Problem statement :: Whenever the string "Hraw" appears in a line below, please copy the line out.

[Data records]
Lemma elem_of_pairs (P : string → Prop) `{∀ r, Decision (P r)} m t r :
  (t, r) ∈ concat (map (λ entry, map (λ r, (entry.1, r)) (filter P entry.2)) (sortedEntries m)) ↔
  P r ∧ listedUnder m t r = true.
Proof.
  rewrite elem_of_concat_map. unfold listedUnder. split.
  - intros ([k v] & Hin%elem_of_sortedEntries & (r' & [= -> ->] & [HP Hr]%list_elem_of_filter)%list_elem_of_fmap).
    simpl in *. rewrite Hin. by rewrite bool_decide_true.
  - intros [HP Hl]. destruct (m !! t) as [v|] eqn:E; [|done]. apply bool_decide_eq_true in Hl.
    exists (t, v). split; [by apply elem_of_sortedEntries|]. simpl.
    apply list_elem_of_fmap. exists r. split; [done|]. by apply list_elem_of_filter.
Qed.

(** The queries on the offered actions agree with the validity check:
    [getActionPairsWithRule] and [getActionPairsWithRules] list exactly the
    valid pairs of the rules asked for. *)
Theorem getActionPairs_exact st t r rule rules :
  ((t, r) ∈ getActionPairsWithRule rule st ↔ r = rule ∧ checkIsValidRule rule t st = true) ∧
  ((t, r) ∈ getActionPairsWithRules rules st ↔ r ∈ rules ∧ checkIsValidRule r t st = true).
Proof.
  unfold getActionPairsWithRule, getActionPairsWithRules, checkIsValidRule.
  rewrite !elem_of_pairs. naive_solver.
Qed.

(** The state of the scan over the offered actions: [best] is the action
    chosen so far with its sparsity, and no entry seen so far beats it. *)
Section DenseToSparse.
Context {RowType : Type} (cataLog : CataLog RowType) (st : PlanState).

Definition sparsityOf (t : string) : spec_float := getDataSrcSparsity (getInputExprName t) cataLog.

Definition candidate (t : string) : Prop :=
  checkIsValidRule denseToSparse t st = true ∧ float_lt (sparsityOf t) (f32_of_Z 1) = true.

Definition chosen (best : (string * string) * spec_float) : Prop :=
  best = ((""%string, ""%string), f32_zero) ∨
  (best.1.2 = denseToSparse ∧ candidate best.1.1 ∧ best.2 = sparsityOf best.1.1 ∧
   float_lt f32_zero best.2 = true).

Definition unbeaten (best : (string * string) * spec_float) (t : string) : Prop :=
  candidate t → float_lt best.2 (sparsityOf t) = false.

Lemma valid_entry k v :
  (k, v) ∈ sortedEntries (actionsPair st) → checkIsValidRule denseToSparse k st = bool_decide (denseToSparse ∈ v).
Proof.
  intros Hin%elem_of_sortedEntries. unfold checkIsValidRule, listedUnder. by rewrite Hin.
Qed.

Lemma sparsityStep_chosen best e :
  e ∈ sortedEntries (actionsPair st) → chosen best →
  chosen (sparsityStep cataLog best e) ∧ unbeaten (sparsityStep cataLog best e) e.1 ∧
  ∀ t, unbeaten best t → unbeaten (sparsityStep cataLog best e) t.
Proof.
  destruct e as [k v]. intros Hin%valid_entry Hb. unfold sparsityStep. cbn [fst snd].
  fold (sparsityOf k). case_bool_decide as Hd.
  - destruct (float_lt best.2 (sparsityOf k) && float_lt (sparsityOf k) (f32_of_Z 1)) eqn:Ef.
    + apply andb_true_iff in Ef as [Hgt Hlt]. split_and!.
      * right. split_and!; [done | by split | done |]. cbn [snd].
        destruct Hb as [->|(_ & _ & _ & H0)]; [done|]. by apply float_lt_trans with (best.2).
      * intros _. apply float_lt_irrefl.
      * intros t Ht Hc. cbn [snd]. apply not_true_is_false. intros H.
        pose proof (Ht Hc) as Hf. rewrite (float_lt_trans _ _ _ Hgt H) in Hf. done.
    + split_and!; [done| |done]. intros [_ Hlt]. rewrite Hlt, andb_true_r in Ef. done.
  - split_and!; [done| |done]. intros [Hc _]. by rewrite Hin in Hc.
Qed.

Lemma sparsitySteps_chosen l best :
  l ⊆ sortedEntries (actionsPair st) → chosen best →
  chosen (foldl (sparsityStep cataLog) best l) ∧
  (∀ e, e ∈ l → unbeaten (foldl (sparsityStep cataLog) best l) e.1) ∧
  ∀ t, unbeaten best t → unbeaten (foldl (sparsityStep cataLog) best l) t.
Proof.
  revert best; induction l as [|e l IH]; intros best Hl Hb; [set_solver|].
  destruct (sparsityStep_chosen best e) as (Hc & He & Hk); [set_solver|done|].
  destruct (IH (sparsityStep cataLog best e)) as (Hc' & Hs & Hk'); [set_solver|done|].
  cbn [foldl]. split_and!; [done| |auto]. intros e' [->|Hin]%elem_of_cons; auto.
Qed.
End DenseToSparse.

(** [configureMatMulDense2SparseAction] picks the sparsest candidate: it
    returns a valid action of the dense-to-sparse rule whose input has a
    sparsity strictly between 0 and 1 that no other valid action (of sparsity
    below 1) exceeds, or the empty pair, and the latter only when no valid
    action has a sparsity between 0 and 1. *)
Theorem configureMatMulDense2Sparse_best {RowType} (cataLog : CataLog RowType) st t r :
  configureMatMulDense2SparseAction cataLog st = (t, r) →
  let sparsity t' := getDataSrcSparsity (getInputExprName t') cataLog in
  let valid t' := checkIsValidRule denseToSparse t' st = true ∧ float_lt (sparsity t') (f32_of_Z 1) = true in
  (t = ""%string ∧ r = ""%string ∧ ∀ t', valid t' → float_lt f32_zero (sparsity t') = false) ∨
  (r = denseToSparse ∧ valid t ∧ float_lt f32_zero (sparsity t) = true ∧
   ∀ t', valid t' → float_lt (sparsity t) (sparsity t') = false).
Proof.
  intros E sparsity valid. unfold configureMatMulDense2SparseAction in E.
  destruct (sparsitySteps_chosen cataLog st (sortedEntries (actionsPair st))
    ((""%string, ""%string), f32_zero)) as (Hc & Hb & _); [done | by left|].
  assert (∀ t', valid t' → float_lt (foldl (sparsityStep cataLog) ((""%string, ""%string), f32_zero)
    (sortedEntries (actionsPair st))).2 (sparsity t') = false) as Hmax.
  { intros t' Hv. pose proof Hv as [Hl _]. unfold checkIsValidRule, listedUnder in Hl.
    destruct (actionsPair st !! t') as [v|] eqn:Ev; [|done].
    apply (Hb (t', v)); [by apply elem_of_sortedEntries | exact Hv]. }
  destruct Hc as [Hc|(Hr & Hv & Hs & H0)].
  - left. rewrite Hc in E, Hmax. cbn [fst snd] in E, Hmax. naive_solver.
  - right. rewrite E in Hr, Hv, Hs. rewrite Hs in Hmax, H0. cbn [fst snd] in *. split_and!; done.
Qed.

* * *

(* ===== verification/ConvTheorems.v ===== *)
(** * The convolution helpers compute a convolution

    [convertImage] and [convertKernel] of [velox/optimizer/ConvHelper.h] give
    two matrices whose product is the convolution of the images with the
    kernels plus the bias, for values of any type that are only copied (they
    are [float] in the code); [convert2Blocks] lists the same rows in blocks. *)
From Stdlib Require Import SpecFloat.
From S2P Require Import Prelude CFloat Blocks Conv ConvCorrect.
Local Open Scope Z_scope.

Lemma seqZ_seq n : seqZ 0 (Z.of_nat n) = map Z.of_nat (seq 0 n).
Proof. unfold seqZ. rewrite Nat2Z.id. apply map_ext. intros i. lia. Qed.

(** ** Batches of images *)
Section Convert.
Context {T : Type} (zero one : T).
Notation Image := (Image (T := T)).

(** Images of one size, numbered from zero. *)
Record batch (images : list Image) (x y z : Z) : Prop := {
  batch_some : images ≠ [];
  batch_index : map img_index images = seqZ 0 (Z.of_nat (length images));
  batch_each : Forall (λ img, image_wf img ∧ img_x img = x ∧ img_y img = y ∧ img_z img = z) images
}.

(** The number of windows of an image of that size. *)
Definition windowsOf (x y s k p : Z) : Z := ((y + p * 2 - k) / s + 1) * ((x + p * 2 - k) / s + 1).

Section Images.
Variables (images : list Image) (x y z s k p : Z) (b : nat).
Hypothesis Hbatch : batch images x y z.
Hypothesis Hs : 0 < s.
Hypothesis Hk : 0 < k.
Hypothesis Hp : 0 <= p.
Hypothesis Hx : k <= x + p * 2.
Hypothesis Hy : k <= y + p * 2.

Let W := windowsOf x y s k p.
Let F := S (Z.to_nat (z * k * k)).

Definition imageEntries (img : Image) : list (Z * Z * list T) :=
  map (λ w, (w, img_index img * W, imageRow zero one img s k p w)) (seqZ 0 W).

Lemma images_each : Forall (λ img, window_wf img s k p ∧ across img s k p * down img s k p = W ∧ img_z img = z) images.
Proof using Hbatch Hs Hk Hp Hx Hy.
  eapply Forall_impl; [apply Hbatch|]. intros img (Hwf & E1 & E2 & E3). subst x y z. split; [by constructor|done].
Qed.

--

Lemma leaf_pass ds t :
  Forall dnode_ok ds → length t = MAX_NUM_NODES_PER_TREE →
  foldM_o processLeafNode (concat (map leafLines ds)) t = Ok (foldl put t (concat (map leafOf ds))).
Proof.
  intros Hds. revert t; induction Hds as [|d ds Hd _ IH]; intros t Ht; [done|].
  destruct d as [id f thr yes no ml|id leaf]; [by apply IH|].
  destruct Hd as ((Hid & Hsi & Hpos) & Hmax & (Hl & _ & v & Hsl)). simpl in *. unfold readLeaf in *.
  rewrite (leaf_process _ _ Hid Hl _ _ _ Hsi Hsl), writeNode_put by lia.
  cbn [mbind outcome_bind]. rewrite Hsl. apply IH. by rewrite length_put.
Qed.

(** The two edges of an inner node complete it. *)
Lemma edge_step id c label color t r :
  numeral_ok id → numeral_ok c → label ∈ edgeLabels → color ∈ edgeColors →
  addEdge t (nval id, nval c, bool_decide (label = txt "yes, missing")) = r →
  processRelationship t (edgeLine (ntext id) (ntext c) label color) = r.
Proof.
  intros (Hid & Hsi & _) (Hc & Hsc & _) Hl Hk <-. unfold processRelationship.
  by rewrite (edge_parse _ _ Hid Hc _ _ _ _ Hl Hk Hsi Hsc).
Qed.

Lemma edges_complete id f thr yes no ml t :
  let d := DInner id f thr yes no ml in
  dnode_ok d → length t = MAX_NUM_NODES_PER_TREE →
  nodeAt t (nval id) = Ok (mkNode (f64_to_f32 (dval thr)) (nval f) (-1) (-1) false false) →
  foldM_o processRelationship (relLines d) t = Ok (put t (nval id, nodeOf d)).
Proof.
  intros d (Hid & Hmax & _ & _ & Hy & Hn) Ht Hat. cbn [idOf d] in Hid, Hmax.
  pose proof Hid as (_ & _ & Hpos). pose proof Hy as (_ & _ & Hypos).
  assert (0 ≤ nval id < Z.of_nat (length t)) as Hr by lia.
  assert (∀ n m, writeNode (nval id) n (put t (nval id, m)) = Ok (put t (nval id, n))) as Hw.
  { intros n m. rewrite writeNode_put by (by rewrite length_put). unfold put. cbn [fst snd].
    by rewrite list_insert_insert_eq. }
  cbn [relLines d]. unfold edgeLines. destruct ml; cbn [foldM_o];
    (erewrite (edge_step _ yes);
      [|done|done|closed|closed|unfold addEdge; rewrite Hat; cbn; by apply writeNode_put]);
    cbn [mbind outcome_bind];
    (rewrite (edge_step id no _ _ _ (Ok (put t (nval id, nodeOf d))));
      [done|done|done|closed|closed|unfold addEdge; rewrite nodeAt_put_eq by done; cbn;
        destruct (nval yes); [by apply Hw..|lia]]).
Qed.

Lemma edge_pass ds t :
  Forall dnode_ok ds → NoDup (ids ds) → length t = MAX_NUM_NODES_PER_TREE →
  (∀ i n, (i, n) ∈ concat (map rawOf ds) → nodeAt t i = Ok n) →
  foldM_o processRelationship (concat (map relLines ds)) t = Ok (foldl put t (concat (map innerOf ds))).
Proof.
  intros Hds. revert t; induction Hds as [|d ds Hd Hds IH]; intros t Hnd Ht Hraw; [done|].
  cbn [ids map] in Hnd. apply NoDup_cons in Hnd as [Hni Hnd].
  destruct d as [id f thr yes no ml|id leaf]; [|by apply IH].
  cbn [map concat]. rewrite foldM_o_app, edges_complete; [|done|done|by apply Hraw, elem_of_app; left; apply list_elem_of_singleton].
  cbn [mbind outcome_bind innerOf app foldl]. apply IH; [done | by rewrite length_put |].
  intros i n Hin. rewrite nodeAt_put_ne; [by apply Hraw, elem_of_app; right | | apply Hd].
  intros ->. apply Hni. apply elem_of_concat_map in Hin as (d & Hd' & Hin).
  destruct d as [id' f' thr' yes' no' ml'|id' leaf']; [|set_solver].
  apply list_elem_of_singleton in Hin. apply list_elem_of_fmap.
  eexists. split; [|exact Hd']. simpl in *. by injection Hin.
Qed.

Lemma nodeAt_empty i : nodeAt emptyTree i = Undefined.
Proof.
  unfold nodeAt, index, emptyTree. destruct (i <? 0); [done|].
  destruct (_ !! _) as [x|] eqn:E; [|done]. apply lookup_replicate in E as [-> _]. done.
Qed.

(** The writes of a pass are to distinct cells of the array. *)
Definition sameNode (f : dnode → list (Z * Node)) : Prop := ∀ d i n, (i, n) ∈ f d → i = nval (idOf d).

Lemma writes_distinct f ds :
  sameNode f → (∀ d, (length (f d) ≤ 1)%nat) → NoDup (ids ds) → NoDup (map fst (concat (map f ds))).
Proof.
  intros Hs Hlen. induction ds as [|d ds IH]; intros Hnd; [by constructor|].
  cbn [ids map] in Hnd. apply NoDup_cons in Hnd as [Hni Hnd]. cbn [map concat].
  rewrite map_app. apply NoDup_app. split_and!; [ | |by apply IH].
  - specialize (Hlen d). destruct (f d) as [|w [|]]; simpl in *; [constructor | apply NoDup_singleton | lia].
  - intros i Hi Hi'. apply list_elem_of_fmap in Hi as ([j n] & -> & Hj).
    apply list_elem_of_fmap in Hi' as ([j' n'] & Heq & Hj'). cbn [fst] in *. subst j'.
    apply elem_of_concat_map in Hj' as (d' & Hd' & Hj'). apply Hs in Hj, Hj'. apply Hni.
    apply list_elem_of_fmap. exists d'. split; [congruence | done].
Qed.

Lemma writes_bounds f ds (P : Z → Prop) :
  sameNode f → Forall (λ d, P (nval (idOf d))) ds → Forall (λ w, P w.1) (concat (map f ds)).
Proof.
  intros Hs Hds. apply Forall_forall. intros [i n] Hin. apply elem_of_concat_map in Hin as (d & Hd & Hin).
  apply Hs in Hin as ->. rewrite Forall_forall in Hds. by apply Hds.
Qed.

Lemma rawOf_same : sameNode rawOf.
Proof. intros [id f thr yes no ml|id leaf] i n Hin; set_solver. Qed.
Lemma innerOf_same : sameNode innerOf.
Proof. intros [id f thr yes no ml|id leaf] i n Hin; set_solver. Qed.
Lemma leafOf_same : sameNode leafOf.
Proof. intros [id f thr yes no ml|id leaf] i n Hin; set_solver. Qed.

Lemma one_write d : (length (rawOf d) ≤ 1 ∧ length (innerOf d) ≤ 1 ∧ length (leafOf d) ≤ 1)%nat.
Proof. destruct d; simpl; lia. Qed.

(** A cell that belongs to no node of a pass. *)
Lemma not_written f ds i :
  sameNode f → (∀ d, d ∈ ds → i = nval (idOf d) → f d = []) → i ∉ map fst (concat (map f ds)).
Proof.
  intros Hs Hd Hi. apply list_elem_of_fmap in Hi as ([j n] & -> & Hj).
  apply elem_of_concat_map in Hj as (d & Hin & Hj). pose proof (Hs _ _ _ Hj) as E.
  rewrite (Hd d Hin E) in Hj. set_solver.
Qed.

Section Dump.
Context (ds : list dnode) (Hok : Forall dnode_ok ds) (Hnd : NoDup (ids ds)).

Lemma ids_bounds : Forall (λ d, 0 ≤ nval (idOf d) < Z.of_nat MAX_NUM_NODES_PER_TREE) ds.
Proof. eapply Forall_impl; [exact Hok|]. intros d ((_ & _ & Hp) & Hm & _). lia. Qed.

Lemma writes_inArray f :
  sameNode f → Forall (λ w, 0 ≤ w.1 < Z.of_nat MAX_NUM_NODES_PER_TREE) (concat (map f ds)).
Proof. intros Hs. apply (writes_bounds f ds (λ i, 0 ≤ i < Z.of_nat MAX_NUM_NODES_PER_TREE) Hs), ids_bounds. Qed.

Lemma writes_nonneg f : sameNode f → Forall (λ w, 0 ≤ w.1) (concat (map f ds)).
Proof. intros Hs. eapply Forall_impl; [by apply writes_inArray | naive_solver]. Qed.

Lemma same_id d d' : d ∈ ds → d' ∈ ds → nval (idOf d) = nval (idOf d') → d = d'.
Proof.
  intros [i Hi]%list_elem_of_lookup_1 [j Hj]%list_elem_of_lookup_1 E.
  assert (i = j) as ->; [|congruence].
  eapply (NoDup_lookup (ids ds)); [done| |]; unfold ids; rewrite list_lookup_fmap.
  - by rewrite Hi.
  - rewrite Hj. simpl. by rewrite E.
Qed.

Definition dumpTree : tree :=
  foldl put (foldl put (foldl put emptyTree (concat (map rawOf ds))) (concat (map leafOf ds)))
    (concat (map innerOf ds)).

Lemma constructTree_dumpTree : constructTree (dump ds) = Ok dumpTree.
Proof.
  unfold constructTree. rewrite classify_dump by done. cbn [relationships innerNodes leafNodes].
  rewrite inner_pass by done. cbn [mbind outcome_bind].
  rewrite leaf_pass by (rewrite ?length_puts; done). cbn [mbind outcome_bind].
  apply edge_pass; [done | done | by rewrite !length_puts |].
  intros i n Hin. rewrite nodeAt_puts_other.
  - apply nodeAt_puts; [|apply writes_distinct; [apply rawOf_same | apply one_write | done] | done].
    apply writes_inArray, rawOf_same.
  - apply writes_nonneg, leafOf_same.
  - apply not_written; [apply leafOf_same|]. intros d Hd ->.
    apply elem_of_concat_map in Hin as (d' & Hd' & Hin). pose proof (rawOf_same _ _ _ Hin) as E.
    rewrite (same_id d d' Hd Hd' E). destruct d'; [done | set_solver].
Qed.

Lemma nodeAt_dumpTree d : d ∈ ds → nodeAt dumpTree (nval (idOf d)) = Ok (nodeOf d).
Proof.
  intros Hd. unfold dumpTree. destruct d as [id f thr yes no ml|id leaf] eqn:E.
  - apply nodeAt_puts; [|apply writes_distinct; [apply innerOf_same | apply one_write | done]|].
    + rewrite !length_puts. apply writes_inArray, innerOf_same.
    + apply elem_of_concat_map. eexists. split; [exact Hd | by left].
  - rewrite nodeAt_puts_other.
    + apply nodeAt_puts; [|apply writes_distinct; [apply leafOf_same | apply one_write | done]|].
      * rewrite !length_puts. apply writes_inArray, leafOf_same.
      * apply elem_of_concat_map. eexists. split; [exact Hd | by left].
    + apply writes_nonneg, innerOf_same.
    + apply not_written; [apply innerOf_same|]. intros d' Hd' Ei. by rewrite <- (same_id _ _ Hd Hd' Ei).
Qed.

Response area ::
  intros Hds. revert t; induction Hds as [|d ds Hd Hds IH]; intros t Hnd Ht Hraw; [done|].
  cbn [map concat]. rewrite foldM_o_app, edges_complete; [|done|done|by apply Hraw, elem_of_app; left; apply list_elem_of_singleton].
  intros i n Hin. rewrite nodeAt_put_ne; [by apply Hraw, elem_of_app; right | | apply Hd].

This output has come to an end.